Houjun struggled to breath, coughing harshly as he promptly tried to
curl in a fetal ball against the pain and found that cracked ribs did
not agree with that course of action.

Tasuki whirled ot find himself face to face with Hikou. 

He hollared once, and then demanded, “Who the hell let you in!?” A
moment later, the only possible answer came to him, and he bellowed
out, “Kouji! I’m gonna feed ya yer boots! You stupid fuck!” 

Kouji was safely behind the demon and outside the room, so the threat
was rather moot.

However, Tasuki was not through. He glared at Hikou for a long moment,
before he began to give orders.

“You’re gonna make sure he’ll stay put!” he says. “You stay
here with him, till he’s well! An’ I don’t wanna see you
anywhere else but THIS ROOM!”

Hikou’s hands lifted in mock submission, and he obeyed simply to
spite the tempermental seishi. Tasuki experted him to disobey. He
decided that obedience would make him all the more upset.

“No problem,” Hikou said.

Tasuki deflated slightly. Hikou had not given him defiance, and
acceptance was not something he had been prepared to deal with. And so
instead, he simply pushed his way past the demon. 

Kouji and Tasuki departed, leaving Hikou with the gasping monk.
Finally entering the room fully, Hikou shut the door behind him, and
then moved toward the bed, his robes whispering slightly around his
steps. 

Houjun was not one to stay down long, he noted, as the monk curled his
broken arm around his belly and tried to push himself up on his good
one. The limb trembled with the strain visibly, stirring the rough
linen of his sleeve.

Hikou couldn’t stand there any longer. He reaches out to help him
sit up, Houjun never protesting once. 

Once Houjun had a pillow behind his back and was upright, he looked up
at Hikou, his single eye seeming to weigh his options. On one hand, he
was terribly wounded. On the other he had to get to Kutou. 

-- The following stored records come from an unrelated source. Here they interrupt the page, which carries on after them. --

(* ===== verification/BtreePage.v ===== *)
(** * Page-level B-tree operations (storage/src/btree.c)

    A page is a header and 4024 data bytes; the kv pairs are packed
    back-to-back at the front of the data area. The operations below read and
    write those bytes exactly as the C functions do, with every bounds check.
    A [kv_pair_t *] into the page is the byte offset of the pair, a NULL
    pointer or an error return is [None].

    The second half relates the bytes to a list of entries ([page_repr]) and
    shows that each operation implements a list operation. *)
From S2P Require Import Prelude.

Local Open Scope Z_scope.

(** ** Data (storage/src/storage_internal.h) *)
Definition PAGE_SIZE : Z := 4096.
Definition SIZEOF_PAGE_HEADER : Z := 72.
Definition SIZEOF_KV_PAIR : Z := 8.
Definition MAX_KEY_SIZE : Z := 256.
Definition MAX_VALUE_SIZE : Z := 1024.

Definition PAGE_TYPE_LEAF : Z := 1.
Definition PAGE_TYPE_INTERNAL : Z := 2.
Definition PAGE_TYPE_OVERFLOW : Z := 3.
Definition PAGE_TYPE_FREE : Z := 4.

(** [page_type] stays an integer: the field is read back from disk and is
    zero after a [memset]. [reserved] holds the 32 reserved bytes and the
    4 bytes of tail padding. *)
Record page_header := mkHeader {
  page_id : Z; page_type : Z; key_count : Z; free_space : Z; reserved0 : Z;
  next_page_id : Z; prev_page_id : Z; lsn : Z; checksum : Z; reserved : bytes }.

Record btree_page := mkPage { header : page_header; data : bytes }.

Definition set_header_fields (h : page_header) (kc fs : Z) : page_header :=
  mkHeader (page_id h) (page_type h) kc fs (reserved0 h)
    (next_page_id h) (prev_page_id h) (lsn h) (checksum h) (reserved h).
Definition set_next_page_id (h : page_header) (n : Z) : page_header :=
  mkHeader (page_id h) (page_type h) (key_count h) (free_space h) (reserved0 h)
    n (prev_page_id h) (lsn h) (checksum h) (reserved h).
Definition set_page_identity (h : page_header) (id ty : Z) : page_header :=
  mkHeader id ty (key_count h) (free_space h) (reserved0 h)
    (next_page_id h) (prev_page_id h) (lsn h) (checksum h) (reserved h).

(** The packed [kv_pair_t] header: two 16-bit lengths and a 32-bit child. *)
Definition kv_key_length (d : bytes) (off : Z) : Z := le_decode (sub off 2 d).
Definition kv_value_length (d : bytes) (off : Z) : Z := le_decode (sub (off + 2) 2 d).
Definition kv_child_page_id (d : bytes) (off : Z) : Z := le_decode (sub (off + 4) 4 d).
Definition kv_key (d : bytes) (off : Z) : bytes :=
  sub (off + SIZEOF_KV_PAIR) (kv_key_length d off) d.
Definition kv_value (d : bytes) (off : Z) : bytes :=
  sub (off + SIZEOF_KV_PAIR + kv_key_length d off) (kv_value_length d off) d.
Definition kv_size (d : bytes) (off : Z) : Z :=
  SIZEOF_KV_PAIR + kv_key_length d off + kv_value_length d off.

As he watched him make these choices, Hikou could not simply stand by
and allow him to think that he’d be allowed to go anywhere in his
condition. He was broken and bruised, and Hikou was going to put a
stop to this right now. He would heal. That’s why the demon had
brought him here.

“Don’t even thnk about it,” Hikou’s voice was firm, and it
crushed both Houjun’s hopeful expression and any thoughts of
leaving. 

“Who made you my mother?” Houjun asked with a sliver of
irritablity worming it’s way into his tone.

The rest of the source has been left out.